= What the task asks =
Output every line from the beginning of the records through the line that contains "use, in the", exactly as it appears.

= Extracted entries =
(* ===== verification/CString.v ===== *)
(** * Strings of the C library

    The functions of [<string.h>], [<stdlib.h>] and [<stdio.h>] that the modelled files
    use, in the C locale, on lists of bytes without the terminator, with their lemmas. *)

From S2P Require Import Prelude.
From Stdlib Require Import(notations) String.
#[local] Open Scope Z_scope.
#[local] Open Scope list_scope.

(** The bytes of a string literal. *)
Definition bytes (s : String.string) : list Z :=
  (fun c => Z.of_N (Ascii.N_of_ascii c)) <$> String.list_ascii_of_string s.

(** ** Numbers as text *)

(** The decimal digits of a number that is not negative. *)
Fixpoint decimal (fuel : nat) (n : Z) : list Z :=
  match fuel with
  | O => []
  | S fuel => (if n <? 10 then [] else decimal fuel (n / 10)) ++ [48 + n mod 10]
  end.

(** [printf]'s [%d] of an unsigned number: read as an [int], at most 10 digits. *)
Definition fmt_d (n : Z) : list Z :=
  let i := s32 n in
  if i <? 0 then 45 :: decimal 10 (- i) else decimal 10 i.

(** ** Characters *)

(** [isxdigit], [toupper] and [tolower] of the C locale *)
Definition isxdigit (c : Z) : bool :=
  ((48 <=? c) && (c <=? 57)) || ((65 <=? c) && (c <=? 70)) || ((97 <=? c) && (c <=? 102)).
Definition toupper (c : Z) : Z := if (97 <=? c) && (c <=? 122) then c - 32 else c.
Definition tolower (c : Z) : Z := if (65 <=? c) && (c <=? 90) then c + 32 else c.

(** ** Searching and reading *)

(** [strchr]: the bytes before and after the first [c]. *)
Fixpoint strchr (c : Z) (l : list Z) : option (list Z * list Z) :=
  match l with
  | [] => None
  | d :: l =>
      if d =? c then Some ([], l)
      else match strchr c l with Some (a, b) => Some (d :: a, b) | None => None end
  end.

(** [isspace] of the C locale *)
Definition isspace (c : Z) : bool := (c =? 32) || ((9 <=? c) && (c <=? 13)).

Fixpoint atol_digits (l : list Z) (n : Z) : Z :=
  match l with
  | c :: l => if (48 <=? c) && (c <=? 57) then atol_digits l (n * 10 + (c - 48)) else n
  | [] => n
  end.

(** [atol]: blanks, a sign, digits; out of range it is the nearest [long]. *)
Fixpoint atol (l : list Z) : Z :=
  match l with
  | [] => 0
  | c :: l' =>
      if isspace c then atol l'
      else if c =? 45 then Z.max (- 2 ^ 63) (- atol_digits l' 0)
      else if c =? 43 then Z.min (2 ^ 63 - 1) (atol_digits l' 0)
      else Z.min (2 ^ 63 - 1) (atol_digits l 0)
  end.

(** [strtoul] with base 10: a number after a minus sign is negated as an unsigned one. *)
Fixpoint strtoul (l : list Z) : Z :=
  let top := 2 ^ 64 - 1 in
  match l with
  | [] => 0
  | c :: l' =>
      if isspace c then strtoul l'
      else if c =? 45 then
        let n := atol_digits l' 0 in if top <? n then top else (- n) mod 2 ^ 64
      else if c =? 43 then Z.min top (atol_digits l' 0)
      else Z.min top (atol_digits l 0)
  end.

(** [strcmp]: the sign of the first difference, of bytes without sign. *)
Fixpoint strcmp (l k : list Z) : Z :=
  match l, k with
  | [], [] => 0
  | [], _ => -1
  | _, [] => 1
  | a :: l, b :: k => if zcmp a b =? 0 then strcmp l k else zcmp a b
  end.

(** ** Lemmas *)

Definition digit (c : Z) : Prop := 48 <= c <= 57.

Lemma decimal_digits fuel n : 0 <= n -> Forall digit (decimal fuel n).
Proof.
  revert n. induction fuel as [|fuel IH]; intros n Hn; cbn [decimal]; [done|].
  apply Forall_app. split.
  - destruct (n <? 10); [done|]. apply IH. div_lia.
  - apply Forall_singleton. unfold digit. div_lia.
Qed.

Lemma decimal_value fuel n rest acc :
  0 <= n < 10 ^ Z.of_nat fuel ->
  exists k, 0 <= k /\
    atol_digits (decimal fuel n ++ rest) acc = atol_digits rest (acc * 10 ^ k + n).
Proof.
  revert n rest. induction fuel as [|fuel IH]; intros n rest Hn.
  - exists 0. simpl in *. split; [done|]. f_equal; lia.
  - cbn [decimal].
    assert (forall acc, atol_digits ([48 + n mod 10] ++ rest) acc = atol_digits rest (acc * 10 + n mod 10)) as Hlast.
    { intros a. simpl. destruct ((48 <=? 48 + n mod 10) && (48 + n mod 10 <=? 57)) eqn:E; [f_equal; lia|].
      pose proof (Z.mod_pos_bound n 10). lia. }
    destruct (Z.ltb_spec n 10) as [Hs|Hs].
    + exists 1. split; [done|]. cbn [app]. cbn [app] in Hlast. rewrite Hlast.
      rewrite Z.mod_small by lia. f_equal; lia.
    + rewrite Nat2Z.inj_succ, Z.pow_succ_r in Hn by lia.
      destruct (IH (n / 10) ([48 + n mod 10] ++ rest)) as (k & Hk & E).
      { split; [div_lia|]. apply Z.div_lt_upper_bound; lia. }
      exists (k + 1). split; [lia|]. rewrite <- app_assoc, E, Hlast. f_equal.
      rewrite Z.pow_add_r by lia. pose proof (Z.div_mod n 10). lia.
Qed.

(** The text of a number, and what may follow it. *)
Definition stops (rest : list Z) : Prop :=
  match rest with [] => True | c :: _ => ~ digit c end.

Lemma fmt_d_digits n : 0 <= n < 2 ^ 31 -> Forall digit (fmt_d n) /\ fmt_d n <> [].
Proof.
  intros Hn. unfold fmt_d. rewrite s32_small by lia. cbv zeta.
  destruct (Z.ltb_spec n 0); [lia|]. split; [by apply decimal_digits|].
  change 10%nat with (S 9). cbn [decimal]. intros E%(f_equal length).
  rewrite length_app in E. simpl in E. lia.
Qed.

Lemma atol_fmt_d n rest :
  0 <= n < 2 ^ 31 -> stops rest -> atol (fmt_d n ++ rest) = n.
Proof.
  intros Hn Hrest. destruct (fmt_d_digits n Hn) as [Hd Hne].
  assert (atol_digits (fmt_d n ++ rest) 0 = n) as E.
  { unfold fmt_d. rewrite s32_small by lia. cbv zeta. destruct (Z.ltb_spec n 0); [lia|].
    destruct (decimal_value 10 n rest 0) as (k & Hk & E); [lia|]. rewrite E, Z.mul_0_l.
    destruct rest as [|c rest]; [done|]. simpl in *. unfold digit in Hrest.
    destruct ((48 <=? c) && (c <=? 57)) eqn:Ec; [lia|done]. }
  destruct (fmt_d n) as [|c l] eqn:Ef; [done|]. apply Forall_cons in Hd as [Hc _].
  unfold digit in Hc. cbn [app atol] in *. unfold isspace.
  destruct ((c =? 32) || ((9 <=? c) && (c <=? 13))) eqn:E1; [lia|].
  destruct (Z.eqb_spec c 45); [lia|]. destruct (Z.eqb_spec c 43); [lia|].
  rewrite E. lia.
Qed.

Lemma strchr_app c l rest : c ∉ l -> strchr c (l ++ c :: rest) = Some (l, rest).
Proof.
  induction l as [|d l IH]; intros Hl; simpl.
  - by rewrite Z.eqb_refl.
  - apply not_elem_of_cons in Hl as [Hd Hl]. destruct (Z.eqb_spec d c); [congruence|].
    by rewrite IH.
Qed.

Lemma strchr_none c l : c ∉ l -> strchr c l = None.
Proof.
  induction l as [|d l IH]; intros Hl; simpl; [done|].
  apply not_elem_of_cons in Hl as [Hd Hl]. destruct (Z.eqb_spec d c); [congruence|].
  by rewrite IH.
Qed.

Lemma decimal_nonempty fuel n : (0 < fuel)%nat -> decimal fuel n <> [].
Proof.
  destruct fuel as [|fuel]; [lia|]. intros _. cbn [decimal]. intros E%(f_equal length).
  rewrite length_app in E. simpl in E. lia.
Qed.

Lemma atol_digits_decimal n : 0 <= n < 10 ^ 10 -> atol_digits (decimal 10 n) 0 = n.
Proof. intros Hn. destruct (decimal_value 10 n [] 0 Hn) as (k & _ & E). by rewrite app_nil_r in E. Qed.

(** The text of an [int], read by [strtoul] and converted to [int]. *)
Lemma strtoul_fmt_d n : - 2 ^ 31 <= n < 2 ^ 31 -> s32 (strtoul (fmt_d n)) = n.
Proof.
  intros Hn. unfold fmt_d. rewrite (s32_small n) by lia. cbv zeta.
  destruct (Z.ltb_spec n 0) as [Hs|Hs].
  - cbn [strtoul]. change (isspace 45) with false. change (45 =? 45) with true. cbv iota zeta.
    rewrite atol_digits_decimal by lia. destruct (Z.ltb_spec (2 ^ 64 - 1) (- n)); [lia|].
    rewrite Z.opp_involutive, <- (Z_mod_plus_full n 1), Z.mod_small by lia. unfold s32.
    replace (n + 1 * 2 ^ 64 + 2 ^ 31) with (n + 2 ^ 31 + 2 ^ 32 * 2 ^ 32) by lia.
    rewrite Z_mod_plus_full, Z.mod_small by lia. lia.
  - pose proof (decimal_digits 10 n Hs) as Hd. pose proof (atol_digits_decimal n ltac:(lia)) as Ea.
    pose proof (decimal_nonempty 10 n ltac:(lia)). destruct (decimal 10 n) as [|c l]; [done|].
    apply Forall_cons in Hd as [Hc _]. unfold digit in Hc. cbn [strtoul].
    destruct (isspace c) eqn:E1; [unfold isspace in E1; lia|].
    destruct (Z.eqb_spec c 45); [lia|]. destruct (Z.eqb_spec c 43); [lia|].
    rewrite Ea, Z.min_r by lia. apply s32_small; lia.
Qed.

= Written solution =
(* ===== verification/CString.v ===== *)
(** * Strings of the C library

    The functions of [<string.h>], [<stdlib.h>] and [<stdio.h>] that the modelled files
    use, in the C locale, on lists of bytes without the terminator, with their lemmas. *)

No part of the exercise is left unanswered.